Цитируемая здесь «Автобиография» относится к 1915 г.; для зрелого Блока, ретроспективно обозревающего свой духовный путь, чрезвычайно важным является то обстоятельство, что его первые творческие темы складываются и зреют без внешних (со стороны современников), посторонних воздействий, которые могли бы затемнить картину неорганичными элементами. Относительно широкое распространение символистских штампов мысли и творчества Блок в этой «Автобиографии» называет «мистическим шарлатанством» — «мода» на эти штампы, по Блоку, «… пришла, как всегда бывает, именно тогда, когда все внутренно определилось; когда стихии, бушевавшие под землей, хлынули наружу…» (VII, 14). Складывание новых творческих тем зрелый Блок соотносит с большим внутренним смыслом исторического времени, четко отделяемым им от «мистического шарлатанства», — именно это означают слова о «стихиях, бушевавших под землей». Только в этой связи становится ясным, почему Блок так высоко ценит в своей собственной эволюции отсутствие начальных посторонних воздействий. С обычной для него точностью Блок указывает в той же «Автобиографии»: «… ни строки так называемой “новой поэзии” я не знал до первых курсов университета» (VII, 13). С еще большей определенностью он указывает в дневниковой записи от 17 (30) августа 1918 г., восстанавливающей по памяти наиболее примечательные внутренние события молодости, что именно из «новой поэзии», когда и при каких конкретных обстоятельствах приобрело для него серьезный духовный смысл: «К весне началось хождение около островов и в поле за Старой Деревней, где произошло то, что я определял, как Видения (закаты). Все это было подкреплено стихами Вл. Соловьева, книгу которых подарила мне мама на Пасху этого года. А. В. Гиппиус показывал мне в эту весну только что вышедшие первые Сев<ерные> Цветы “Скорпиона”, кот. я купил, и Брюсов (особенно) окрасился для меня в тот же цвет, так что в след. за тем “мистическое лето” эта книга играла также особую роль» (VII, 344). Речь идет здесь о весне и лете 1901 г.

«… первенствующее значение как для первой книги, так и для всей трилогии…» (I, 560), т. е. для всего лирического творчества поэта, рассматривавшегося им самим как «роман в стихах», состоящий из трех книг. О стихах 1901 г. там же говорится, что они представляют собой «магический кристалл», «сквозь который я различил» впервые, хотя и «неясно», всю «даль свободную романа» (I, 560). Следовательно, только в этот, очень ответственный для творческого самоопределения поэта, момент он в какой-то степени внутренне считается с поэтическими исканиями современников, выделяя среди них поиски Брюсова. Предшествуют этой творческой кульминации раннего периода целых три года поэтической работы. Их нельзя отделить от кульминации — «она впервые освещает смутные искания трех вступительных глав» (I, 560), но как вершина, так и ее подготовка представляют собой, согласно этим разновременным и внутренне взаимосвязанным высказываниям поэта, результат строго индивидуальной, не координированной с исканиями современников, поэтической работы: «… эта книга, в противоположность двум следующим, написана в одиночестве…» (I, 559).

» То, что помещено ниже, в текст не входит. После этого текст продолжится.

Lemma filter_True_id {A} (P : A → Prop) `{!∀ x, Decision (P x)} (l : list A) :
  (∀ x, P x) → filter P l = l.
Proof.
  intros HP. induction l as [|x l IH]; [done|].
  by rewrite filter_cons_True, IH.
Qed.

Lemma segmentId_text ps d : segmentId ps d = segmentText ps d.
Proof.
  unfold segmentId, segmentText, placeholder.
  destruct (param_get ps (name d)) as [[[|c s]|[|x l]]|]; reflexivity.
Qed.

(** C4, as written, fails: a parameter that is present as the empty string
    is not used; the segment gets its placeholder. *)
Lemma getId_empty_string_parameter :
  createGetIdForRoute postRoute (withParams [("post", PStr "")]) = "[post]"
  ∧ join "/" (segmentId_asWritten [("post", PStr "")] <$> dynamicOf postRoute)
    = ""
  ∧ createGetIdForRoute postRoute (withParams [("post", PStr "")])
    ≠ join "/" (segmentId_asWritten [("post", PStr "")] <$> dynamicOf postRoute).
Proof. split; [reflexivity|]. split; [reflexivity | discriminate]. Qed.

(** Two more departures from the wording of C4: an empty array for a deep
    segment gives the deep placeholder, and segments that share a name are
    processed once, with the segment declared last. *)
Example getId_empty_array_deep :
  let route := mkRouteNode 6 "[...rest]" "./[...rest].js" (Some [])
                 (Some [mkDynamic "rest" true]) None false (Resolved emptyModule) in
  createGetIdForRoute route (withParams [("rest", PArr [])]) = "[...rest]"
  ∧ segmentId_asWritten [("rest", PArr [])] (mkDynamic "rest" true) = "[rest]".
Proof. split; reflexivity. Qed.

Example getId_shared_segment_name :
  let route := mkRouteNode 8 "[id]/[...id]" "./[id]/[...id].js" (Some [])
                 (Some [mkDynamic "id" false; mkDynamic "id" true]) None false
                 (Resolved emptyModule) in
  createGetIdForRoute route (withParams []) = "[...id]".
Proof. reflexivity. Qed.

Никак нельзя недооценивать значимость этого, устанавливаемого самим поэтом, обстоятельства как для всей эволюции Блока, так и для понимания его начальной работы. Зрелый Блок соотносит «смутные искания» своих ранних лет непосредственно с чем-то объективно совершающимся в мире; в его представлении существуют лицом к лицу «художник» и «мир», без посредников, без средостений. Отношения между этими двумя действующими лицами драматичны, однако сам этот драматизм имеет объективный характер. Чаще всего Блок, как в зрелую пору, так в особенности в ранний период (а также в высказываниях поздней поры, касающихся поэтической молодости), прибегает к мистической фразеологии, пытаясь осмыслить этот драматизм. Однако следует понять, что для Блока всегда речь идет не о болезненно искаженных субъективной фантазией вымышленных картинах, но о неких «неполадках» в самом объективном мире, неполадках, постигаемых и «записываемых» поэтом. Поэтому-то так настойчиво он твердит, что литература началась для него не с декадентства. Поэтому-то так важна для этих же высказываний Блока о начале его творческого пути тема душевного здоровья, любви к жизни и ее ничем не омраченным простым радостям, среди которых присутствует и творческий, литературный труд. Так, говоря о людях, окружавших его в детстве и юности, он пишет о своей бабке, Е. Г. Бекетовой: «Характер на редкость отчетливый соединялся в ней с мыслью ясной, как летние деревенские утра, в которые она до свету садилась работать» (VII, 10). От раннего воздействия декадентства, от «мистического шарлатанства» уберегли Блока, согласно его собственным высказываниям, «трезвые и здоровые люди», которые окружали его в юности (VII, 14).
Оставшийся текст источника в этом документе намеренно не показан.